» **DATA SUPPLIED**

────

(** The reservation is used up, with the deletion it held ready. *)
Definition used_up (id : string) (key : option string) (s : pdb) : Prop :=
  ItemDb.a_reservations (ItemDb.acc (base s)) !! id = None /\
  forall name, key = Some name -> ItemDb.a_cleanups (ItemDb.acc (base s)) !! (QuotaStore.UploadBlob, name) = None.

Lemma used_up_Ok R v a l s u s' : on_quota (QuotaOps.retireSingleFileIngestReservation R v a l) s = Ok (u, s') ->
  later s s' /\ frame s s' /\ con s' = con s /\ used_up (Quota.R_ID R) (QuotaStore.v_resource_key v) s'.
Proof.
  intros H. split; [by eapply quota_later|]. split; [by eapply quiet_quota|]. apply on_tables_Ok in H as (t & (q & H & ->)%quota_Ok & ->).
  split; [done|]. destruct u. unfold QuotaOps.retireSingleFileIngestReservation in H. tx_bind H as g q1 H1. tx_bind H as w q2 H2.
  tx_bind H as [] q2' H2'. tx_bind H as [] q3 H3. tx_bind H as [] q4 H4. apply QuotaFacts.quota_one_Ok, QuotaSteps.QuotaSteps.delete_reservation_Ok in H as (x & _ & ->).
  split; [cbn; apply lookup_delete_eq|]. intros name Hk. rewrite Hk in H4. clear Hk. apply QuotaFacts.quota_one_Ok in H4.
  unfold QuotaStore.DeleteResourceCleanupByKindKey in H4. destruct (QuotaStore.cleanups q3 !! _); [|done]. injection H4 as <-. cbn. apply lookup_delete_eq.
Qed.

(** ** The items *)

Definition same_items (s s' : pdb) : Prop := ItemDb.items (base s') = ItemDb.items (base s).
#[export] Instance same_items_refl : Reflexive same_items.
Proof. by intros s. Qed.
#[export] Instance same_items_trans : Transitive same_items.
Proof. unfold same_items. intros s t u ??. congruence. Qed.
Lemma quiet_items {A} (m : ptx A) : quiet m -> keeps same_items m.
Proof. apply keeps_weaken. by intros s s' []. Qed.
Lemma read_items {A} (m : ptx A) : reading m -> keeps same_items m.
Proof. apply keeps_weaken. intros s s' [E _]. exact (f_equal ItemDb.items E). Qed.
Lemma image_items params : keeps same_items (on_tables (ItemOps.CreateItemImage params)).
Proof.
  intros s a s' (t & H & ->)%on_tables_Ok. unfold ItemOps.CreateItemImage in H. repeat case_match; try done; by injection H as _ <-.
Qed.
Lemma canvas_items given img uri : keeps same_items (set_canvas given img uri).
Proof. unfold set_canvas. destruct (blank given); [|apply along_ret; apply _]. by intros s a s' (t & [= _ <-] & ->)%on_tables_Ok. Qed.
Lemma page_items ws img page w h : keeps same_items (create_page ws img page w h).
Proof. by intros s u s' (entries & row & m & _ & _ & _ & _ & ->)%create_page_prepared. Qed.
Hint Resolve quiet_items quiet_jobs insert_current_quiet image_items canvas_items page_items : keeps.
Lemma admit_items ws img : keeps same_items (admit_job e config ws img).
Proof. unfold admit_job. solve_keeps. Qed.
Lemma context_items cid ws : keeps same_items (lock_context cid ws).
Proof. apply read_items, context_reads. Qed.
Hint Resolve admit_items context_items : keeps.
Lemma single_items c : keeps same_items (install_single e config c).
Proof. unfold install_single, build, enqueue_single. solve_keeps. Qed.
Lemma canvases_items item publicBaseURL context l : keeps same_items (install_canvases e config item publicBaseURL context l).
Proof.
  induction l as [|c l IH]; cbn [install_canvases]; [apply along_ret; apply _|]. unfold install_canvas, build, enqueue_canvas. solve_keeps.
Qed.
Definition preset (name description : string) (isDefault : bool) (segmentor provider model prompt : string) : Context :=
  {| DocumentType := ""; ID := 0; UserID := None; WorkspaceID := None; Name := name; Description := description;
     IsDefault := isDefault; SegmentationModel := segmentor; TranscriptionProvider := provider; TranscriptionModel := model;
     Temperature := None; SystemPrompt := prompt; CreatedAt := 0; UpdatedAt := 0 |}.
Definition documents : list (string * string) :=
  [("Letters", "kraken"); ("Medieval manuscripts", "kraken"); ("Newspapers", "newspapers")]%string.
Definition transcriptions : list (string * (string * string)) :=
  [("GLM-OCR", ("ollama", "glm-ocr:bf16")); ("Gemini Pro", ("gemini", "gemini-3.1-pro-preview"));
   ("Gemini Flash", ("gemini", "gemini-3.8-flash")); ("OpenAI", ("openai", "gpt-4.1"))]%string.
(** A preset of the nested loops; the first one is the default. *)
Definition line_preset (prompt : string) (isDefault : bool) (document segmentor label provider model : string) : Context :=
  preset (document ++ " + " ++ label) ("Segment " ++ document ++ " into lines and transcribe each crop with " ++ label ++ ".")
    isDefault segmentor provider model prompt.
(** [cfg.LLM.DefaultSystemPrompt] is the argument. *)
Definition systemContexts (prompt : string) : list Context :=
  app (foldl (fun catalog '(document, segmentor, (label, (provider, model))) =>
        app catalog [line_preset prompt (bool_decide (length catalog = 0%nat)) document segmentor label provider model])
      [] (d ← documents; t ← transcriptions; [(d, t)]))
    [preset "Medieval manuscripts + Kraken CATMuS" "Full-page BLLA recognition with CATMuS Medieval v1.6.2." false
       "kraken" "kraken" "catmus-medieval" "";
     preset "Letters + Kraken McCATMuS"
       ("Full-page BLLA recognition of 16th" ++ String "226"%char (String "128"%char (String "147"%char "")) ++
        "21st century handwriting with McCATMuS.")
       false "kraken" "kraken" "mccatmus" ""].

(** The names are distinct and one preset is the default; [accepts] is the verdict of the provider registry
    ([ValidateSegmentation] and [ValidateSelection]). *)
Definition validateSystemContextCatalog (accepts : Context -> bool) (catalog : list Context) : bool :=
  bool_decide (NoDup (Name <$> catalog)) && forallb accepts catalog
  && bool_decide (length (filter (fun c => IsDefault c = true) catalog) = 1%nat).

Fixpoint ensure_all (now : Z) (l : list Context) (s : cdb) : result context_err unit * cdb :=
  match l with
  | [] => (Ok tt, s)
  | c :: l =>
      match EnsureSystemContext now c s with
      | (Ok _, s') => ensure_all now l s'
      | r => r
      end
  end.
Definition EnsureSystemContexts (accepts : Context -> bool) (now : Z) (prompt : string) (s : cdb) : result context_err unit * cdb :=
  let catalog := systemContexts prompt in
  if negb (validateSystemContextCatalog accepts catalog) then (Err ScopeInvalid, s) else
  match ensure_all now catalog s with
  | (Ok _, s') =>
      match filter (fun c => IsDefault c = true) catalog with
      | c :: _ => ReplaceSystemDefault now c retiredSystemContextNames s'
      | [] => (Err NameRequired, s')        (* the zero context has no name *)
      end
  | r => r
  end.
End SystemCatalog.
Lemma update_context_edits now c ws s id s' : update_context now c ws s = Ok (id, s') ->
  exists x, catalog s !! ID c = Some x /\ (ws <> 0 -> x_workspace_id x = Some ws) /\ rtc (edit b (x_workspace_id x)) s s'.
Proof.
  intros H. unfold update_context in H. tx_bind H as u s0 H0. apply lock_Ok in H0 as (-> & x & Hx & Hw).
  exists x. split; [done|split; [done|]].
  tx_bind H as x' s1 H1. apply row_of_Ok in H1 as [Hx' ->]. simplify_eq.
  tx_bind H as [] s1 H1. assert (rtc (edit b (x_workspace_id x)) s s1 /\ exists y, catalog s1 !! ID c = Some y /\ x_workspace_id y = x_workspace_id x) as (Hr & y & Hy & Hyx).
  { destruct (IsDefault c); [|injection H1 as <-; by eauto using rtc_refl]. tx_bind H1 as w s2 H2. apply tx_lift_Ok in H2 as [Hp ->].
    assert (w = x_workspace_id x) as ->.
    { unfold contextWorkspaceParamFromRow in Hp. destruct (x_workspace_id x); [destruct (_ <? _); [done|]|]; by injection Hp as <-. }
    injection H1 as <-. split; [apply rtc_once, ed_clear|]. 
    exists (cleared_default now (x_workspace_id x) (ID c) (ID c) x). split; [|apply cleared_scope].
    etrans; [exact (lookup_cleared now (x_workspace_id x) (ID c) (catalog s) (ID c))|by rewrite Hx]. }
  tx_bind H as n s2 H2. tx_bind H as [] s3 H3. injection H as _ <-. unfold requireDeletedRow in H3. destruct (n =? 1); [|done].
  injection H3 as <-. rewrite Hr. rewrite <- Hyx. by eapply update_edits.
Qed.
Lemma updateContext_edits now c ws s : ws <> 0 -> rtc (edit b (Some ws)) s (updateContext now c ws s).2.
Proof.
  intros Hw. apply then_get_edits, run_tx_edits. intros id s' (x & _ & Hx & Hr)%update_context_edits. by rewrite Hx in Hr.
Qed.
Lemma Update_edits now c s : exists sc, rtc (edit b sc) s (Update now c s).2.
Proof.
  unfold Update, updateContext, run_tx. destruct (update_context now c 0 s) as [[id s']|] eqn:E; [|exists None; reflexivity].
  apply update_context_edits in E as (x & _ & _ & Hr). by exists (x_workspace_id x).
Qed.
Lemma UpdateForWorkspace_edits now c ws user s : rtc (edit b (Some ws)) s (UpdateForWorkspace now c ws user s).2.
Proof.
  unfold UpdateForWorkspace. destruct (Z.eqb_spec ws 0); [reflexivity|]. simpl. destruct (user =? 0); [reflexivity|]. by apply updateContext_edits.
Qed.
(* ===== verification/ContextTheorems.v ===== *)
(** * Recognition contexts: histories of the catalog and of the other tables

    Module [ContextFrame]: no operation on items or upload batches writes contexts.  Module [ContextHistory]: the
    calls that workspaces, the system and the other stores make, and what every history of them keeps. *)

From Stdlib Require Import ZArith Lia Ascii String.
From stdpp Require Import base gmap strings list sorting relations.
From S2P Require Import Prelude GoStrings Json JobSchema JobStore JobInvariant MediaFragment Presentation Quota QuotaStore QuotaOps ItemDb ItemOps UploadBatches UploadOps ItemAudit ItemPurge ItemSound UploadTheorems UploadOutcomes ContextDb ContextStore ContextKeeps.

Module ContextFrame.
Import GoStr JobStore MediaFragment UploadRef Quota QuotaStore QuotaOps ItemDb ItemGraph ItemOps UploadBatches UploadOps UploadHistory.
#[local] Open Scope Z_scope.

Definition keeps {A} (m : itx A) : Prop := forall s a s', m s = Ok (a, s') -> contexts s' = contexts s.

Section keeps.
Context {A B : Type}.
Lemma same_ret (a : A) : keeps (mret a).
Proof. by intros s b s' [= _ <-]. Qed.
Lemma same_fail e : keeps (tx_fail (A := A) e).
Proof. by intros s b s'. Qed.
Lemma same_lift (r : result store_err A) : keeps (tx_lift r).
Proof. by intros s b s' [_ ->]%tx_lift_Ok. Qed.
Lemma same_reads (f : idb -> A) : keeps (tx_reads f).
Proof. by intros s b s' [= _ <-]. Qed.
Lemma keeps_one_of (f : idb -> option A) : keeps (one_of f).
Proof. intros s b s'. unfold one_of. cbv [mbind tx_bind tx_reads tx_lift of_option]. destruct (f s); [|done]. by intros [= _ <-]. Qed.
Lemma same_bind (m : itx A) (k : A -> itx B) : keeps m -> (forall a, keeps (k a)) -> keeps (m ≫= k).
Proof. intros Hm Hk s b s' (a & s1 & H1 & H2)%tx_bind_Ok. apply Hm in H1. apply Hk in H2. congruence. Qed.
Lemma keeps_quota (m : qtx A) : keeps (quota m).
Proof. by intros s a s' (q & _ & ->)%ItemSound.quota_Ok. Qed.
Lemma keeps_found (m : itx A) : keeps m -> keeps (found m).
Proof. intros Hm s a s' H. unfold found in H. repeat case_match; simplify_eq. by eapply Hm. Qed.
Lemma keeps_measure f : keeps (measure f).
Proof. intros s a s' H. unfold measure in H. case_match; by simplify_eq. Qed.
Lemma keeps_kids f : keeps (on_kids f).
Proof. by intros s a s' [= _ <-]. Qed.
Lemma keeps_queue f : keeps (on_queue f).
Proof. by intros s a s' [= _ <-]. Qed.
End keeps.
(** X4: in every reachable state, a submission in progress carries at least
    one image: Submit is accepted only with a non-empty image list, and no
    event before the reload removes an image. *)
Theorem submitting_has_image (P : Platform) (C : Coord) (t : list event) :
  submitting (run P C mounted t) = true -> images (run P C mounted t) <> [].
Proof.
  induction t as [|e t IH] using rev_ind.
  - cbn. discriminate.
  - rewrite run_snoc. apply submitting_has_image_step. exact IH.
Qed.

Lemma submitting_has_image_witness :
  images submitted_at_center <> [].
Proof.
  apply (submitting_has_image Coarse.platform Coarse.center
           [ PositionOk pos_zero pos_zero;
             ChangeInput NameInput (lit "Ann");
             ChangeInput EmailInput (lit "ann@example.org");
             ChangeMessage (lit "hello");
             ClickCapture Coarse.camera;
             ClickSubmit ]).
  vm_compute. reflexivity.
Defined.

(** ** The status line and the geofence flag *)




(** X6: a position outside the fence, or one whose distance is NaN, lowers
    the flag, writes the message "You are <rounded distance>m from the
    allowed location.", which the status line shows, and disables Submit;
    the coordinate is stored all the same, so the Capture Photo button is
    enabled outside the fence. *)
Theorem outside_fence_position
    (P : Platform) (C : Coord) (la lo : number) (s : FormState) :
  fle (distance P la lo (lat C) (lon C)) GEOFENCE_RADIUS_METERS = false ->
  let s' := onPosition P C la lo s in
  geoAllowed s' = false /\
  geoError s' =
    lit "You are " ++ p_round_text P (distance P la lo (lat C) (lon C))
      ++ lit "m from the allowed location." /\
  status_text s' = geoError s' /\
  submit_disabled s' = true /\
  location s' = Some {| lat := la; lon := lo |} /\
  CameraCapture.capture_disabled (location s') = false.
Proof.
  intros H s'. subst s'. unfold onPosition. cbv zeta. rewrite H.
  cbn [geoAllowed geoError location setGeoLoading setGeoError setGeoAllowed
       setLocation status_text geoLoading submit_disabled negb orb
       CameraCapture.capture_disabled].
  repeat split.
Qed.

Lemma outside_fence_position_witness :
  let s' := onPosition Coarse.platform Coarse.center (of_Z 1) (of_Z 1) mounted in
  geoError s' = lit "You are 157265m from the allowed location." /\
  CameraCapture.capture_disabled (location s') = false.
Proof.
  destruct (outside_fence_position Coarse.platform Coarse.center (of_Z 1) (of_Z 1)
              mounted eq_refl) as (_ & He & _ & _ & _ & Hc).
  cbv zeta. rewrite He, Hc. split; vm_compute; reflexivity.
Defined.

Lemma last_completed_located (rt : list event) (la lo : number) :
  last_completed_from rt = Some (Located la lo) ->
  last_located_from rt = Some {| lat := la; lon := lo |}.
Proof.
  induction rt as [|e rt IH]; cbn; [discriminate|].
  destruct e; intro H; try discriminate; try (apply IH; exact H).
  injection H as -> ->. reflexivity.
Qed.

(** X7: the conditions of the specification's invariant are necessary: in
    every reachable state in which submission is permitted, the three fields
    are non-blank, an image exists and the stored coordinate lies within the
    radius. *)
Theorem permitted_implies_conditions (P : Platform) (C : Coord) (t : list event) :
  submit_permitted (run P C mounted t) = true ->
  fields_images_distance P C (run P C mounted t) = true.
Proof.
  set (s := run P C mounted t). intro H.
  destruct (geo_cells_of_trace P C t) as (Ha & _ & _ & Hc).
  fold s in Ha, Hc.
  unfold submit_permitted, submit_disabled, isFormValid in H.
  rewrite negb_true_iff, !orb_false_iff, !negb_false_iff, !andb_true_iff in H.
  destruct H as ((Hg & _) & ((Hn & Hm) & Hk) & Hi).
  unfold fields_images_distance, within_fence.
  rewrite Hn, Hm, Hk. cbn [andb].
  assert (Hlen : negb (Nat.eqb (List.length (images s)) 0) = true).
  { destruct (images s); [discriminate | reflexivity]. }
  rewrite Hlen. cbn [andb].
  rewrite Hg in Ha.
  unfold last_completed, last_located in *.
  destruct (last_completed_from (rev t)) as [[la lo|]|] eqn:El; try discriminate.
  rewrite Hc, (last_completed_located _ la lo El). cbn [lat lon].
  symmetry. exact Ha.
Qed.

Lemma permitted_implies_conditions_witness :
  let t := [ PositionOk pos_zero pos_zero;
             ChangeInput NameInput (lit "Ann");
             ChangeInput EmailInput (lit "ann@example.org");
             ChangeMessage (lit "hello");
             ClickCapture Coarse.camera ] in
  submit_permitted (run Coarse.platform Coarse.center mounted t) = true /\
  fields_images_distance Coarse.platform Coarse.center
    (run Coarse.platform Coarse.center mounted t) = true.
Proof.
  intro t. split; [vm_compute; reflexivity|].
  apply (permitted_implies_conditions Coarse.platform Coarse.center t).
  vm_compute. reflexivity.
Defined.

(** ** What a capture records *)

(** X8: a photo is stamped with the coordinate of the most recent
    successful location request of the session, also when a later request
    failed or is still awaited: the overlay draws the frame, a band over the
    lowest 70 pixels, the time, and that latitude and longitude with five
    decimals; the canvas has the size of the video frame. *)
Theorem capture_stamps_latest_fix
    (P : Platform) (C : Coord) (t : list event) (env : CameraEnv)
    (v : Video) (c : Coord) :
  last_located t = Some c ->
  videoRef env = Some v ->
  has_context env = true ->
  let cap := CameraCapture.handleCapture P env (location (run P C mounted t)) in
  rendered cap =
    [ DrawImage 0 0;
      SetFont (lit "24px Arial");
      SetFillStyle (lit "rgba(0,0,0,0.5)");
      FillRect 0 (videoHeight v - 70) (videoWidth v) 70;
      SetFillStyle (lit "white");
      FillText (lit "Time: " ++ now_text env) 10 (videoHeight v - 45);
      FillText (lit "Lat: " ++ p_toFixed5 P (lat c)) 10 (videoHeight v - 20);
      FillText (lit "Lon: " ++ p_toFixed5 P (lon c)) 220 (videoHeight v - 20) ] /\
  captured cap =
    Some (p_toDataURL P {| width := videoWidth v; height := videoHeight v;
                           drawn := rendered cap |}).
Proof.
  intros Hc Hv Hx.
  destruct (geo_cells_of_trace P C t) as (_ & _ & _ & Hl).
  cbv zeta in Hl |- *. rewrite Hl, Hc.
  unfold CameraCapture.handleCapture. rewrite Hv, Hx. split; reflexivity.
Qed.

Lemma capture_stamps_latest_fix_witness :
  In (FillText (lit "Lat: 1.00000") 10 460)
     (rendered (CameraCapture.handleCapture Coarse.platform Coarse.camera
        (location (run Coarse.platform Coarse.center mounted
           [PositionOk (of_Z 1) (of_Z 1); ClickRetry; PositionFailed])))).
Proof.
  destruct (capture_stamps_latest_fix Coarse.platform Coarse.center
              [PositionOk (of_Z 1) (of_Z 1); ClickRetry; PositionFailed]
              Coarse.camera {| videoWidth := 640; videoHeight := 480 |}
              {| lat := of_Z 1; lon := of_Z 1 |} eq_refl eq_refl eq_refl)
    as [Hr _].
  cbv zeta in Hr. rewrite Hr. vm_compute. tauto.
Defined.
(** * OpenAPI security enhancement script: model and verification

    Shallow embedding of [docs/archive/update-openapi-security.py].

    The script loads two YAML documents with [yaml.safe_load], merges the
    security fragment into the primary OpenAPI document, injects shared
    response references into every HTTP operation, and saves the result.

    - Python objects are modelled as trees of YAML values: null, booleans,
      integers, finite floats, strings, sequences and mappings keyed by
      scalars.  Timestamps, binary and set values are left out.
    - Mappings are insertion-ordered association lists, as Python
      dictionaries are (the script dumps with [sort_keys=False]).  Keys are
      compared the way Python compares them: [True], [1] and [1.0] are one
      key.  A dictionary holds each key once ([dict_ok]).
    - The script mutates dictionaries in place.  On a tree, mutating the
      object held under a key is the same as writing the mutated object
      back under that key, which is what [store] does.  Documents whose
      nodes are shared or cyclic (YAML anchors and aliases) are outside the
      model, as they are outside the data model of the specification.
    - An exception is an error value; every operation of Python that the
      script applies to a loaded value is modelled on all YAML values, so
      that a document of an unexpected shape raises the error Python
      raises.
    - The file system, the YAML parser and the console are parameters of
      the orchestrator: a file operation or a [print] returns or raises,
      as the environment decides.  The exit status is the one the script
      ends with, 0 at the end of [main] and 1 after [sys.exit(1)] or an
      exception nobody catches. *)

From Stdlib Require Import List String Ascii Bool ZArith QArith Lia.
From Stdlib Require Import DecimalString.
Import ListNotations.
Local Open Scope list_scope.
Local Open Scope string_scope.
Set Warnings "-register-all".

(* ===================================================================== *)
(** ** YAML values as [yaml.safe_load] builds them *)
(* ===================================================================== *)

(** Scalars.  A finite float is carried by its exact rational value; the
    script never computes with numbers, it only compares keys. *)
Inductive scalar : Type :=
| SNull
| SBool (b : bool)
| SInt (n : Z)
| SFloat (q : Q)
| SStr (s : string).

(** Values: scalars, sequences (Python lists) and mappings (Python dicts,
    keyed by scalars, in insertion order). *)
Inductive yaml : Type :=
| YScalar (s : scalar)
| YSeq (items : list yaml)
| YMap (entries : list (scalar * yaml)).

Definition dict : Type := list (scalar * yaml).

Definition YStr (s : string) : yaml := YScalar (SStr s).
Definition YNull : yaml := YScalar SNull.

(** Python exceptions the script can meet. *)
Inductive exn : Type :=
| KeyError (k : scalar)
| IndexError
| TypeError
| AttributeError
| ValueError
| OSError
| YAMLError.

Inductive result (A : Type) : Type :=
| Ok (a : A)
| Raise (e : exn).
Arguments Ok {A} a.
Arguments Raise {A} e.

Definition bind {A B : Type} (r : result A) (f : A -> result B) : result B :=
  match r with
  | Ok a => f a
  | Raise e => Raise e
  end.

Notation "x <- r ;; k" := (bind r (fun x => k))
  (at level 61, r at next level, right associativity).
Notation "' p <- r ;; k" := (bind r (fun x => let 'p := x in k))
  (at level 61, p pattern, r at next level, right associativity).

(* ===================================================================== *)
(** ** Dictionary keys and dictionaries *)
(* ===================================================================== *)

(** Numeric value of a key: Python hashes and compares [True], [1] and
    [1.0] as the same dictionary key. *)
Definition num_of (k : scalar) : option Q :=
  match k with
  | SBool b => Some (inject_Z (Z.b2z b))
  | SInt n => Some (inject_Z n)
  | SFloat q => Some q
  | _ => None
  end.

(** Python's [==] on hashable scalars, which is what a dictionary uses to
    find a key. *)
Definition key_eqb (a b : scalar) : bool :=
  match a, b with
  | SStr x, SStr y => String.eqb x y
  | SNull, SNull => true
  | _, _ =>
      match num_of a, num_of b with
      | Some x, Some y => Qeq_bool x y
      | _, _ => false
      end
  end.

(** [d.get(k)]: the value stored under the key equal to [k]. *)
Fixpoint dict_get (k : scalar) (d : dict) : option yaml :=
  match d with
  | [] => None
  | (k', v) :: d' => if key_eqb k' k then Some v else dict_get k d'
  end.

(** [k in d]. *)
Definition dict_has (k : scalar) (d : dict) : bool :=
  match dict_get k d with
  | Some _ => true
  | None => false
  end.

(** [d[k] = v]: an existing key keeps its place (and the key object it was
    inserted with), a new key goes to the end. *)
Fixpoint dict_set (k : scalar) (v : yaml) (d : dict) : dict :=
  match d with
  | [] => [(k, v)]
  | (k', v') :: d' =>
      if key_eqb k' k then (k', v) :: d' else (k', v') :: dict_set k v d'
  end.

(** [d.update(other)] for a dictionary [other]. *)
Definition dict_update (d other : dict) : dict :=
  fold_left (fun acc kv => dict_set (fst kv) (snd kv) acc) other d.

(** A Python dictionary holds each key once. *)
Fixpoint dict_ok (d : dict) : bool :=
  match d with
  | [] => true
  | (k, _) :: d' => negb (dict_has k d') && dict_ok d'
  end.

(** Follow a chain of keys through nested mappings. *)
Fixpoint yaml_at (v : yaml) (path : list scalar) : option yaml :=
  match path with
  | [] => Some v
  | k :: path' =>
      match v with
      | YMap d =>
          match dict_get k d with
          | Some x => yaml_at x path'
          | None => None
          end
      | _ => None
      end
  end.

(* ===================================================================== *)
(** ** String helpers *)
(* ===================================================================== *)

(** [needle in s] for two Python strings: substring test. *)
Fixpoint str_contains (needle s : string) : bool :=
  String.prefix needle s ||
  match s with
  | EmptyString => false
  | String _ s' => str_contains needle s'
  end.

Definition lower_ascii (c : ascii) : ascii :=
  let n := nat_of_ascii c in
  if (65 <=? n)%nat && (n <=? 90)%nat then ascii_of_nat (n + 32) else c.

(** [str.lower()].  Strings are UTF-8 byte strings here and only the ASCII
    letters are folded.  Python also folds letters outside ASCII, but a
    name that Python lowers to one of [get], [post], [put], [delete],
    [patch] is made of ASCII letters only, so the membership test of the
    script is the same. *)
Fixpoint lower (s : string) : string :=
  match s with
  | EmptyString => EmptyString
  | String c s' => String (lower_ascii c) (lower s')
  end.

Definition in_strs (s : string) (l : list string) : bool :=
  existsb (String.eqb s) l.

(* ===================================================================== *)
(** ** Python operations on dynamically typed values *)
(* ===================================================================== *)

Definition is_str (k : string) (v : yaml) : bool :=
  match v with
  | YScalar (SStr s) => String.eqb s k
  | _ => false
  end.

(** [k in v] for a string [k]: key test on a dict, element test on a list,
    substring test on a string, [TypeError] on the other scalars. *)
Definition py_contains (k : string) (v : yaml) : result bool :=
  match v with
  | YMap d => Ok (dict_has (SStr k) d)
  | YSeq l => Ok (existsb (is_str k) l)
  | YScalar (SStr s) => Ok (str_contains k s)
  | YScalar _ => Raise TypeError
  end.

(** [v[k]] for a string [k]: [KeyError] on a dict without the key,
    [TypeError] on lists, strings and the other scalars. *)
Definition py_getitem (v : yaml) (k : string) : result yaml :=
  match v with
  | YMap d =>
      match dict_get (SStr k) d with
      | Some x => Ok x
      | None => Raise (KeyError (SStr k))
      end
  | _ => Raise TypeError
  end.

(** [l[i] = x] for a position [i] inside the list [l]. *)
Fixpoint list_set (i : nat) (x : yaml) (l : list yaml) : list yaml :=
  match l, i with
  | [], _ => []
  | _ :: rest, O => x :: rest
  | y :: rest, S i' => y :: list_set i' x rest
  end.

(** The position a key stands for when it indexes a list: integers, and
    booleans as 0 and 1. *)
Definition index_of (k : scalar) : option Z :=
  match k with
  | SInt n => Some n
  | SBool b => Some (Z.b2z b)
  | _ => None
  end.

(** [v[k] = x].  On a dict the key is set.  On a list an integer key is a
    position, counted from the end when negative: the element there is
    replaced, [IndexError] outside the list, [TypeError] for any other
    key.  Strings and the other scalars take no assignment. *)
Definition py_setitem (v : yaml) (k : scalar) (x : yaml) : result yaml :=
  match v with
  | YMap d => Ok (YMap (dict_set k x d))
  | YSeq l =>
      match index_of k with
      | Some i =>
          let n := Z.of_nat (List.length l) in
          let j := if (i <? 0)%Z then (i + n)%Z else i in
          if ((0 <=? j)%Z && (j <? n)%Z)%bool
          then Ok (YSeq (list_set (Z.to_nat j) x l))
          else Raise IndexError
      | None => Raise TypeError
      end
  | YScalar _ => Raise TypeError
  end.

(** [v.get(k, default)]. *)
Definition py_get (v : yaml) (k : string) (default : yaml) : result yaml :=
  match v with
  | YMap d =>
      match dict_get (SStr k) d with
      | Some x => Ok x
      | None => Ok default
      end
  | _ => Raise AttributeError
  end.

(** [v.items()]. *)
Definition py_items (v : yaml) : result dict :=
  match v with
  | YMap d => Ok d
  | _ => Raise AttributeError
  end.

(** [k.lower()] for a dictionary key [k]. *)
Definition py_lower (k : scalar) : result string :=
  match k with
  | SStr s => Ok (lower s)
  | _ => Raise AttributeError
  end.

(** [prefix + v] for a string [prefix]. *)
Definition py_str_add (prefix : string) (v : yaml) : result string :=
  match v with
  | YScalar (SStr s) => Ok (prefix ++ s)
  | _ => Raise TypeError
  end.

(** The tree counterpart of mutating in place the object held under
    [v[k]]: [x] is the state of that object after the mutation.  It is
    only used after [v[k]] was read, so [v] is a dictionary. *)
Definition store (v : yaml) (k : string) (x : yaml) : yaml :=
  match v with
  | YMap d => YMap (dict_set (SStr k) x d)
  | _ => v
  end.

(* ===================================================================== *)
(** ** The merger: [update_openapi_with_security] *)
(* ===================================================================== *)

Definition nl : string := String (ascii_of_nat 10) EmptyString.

────

» **WHAT THE TASK ASKS**
Exactly the lines from the start of the entries through the one bearing "ItemDb.a_reservations (ItemDb.acc (base" are to be output, with both ends included.

» **REPLY**
(** The reservation is used up, with the deletion it held ready. *)
Definition used_up (id : string) (key : option string) (s : pdb) : Prop :=
  ItemDb.a_reservations (ItemDb.acc (base s)) !! id = None /\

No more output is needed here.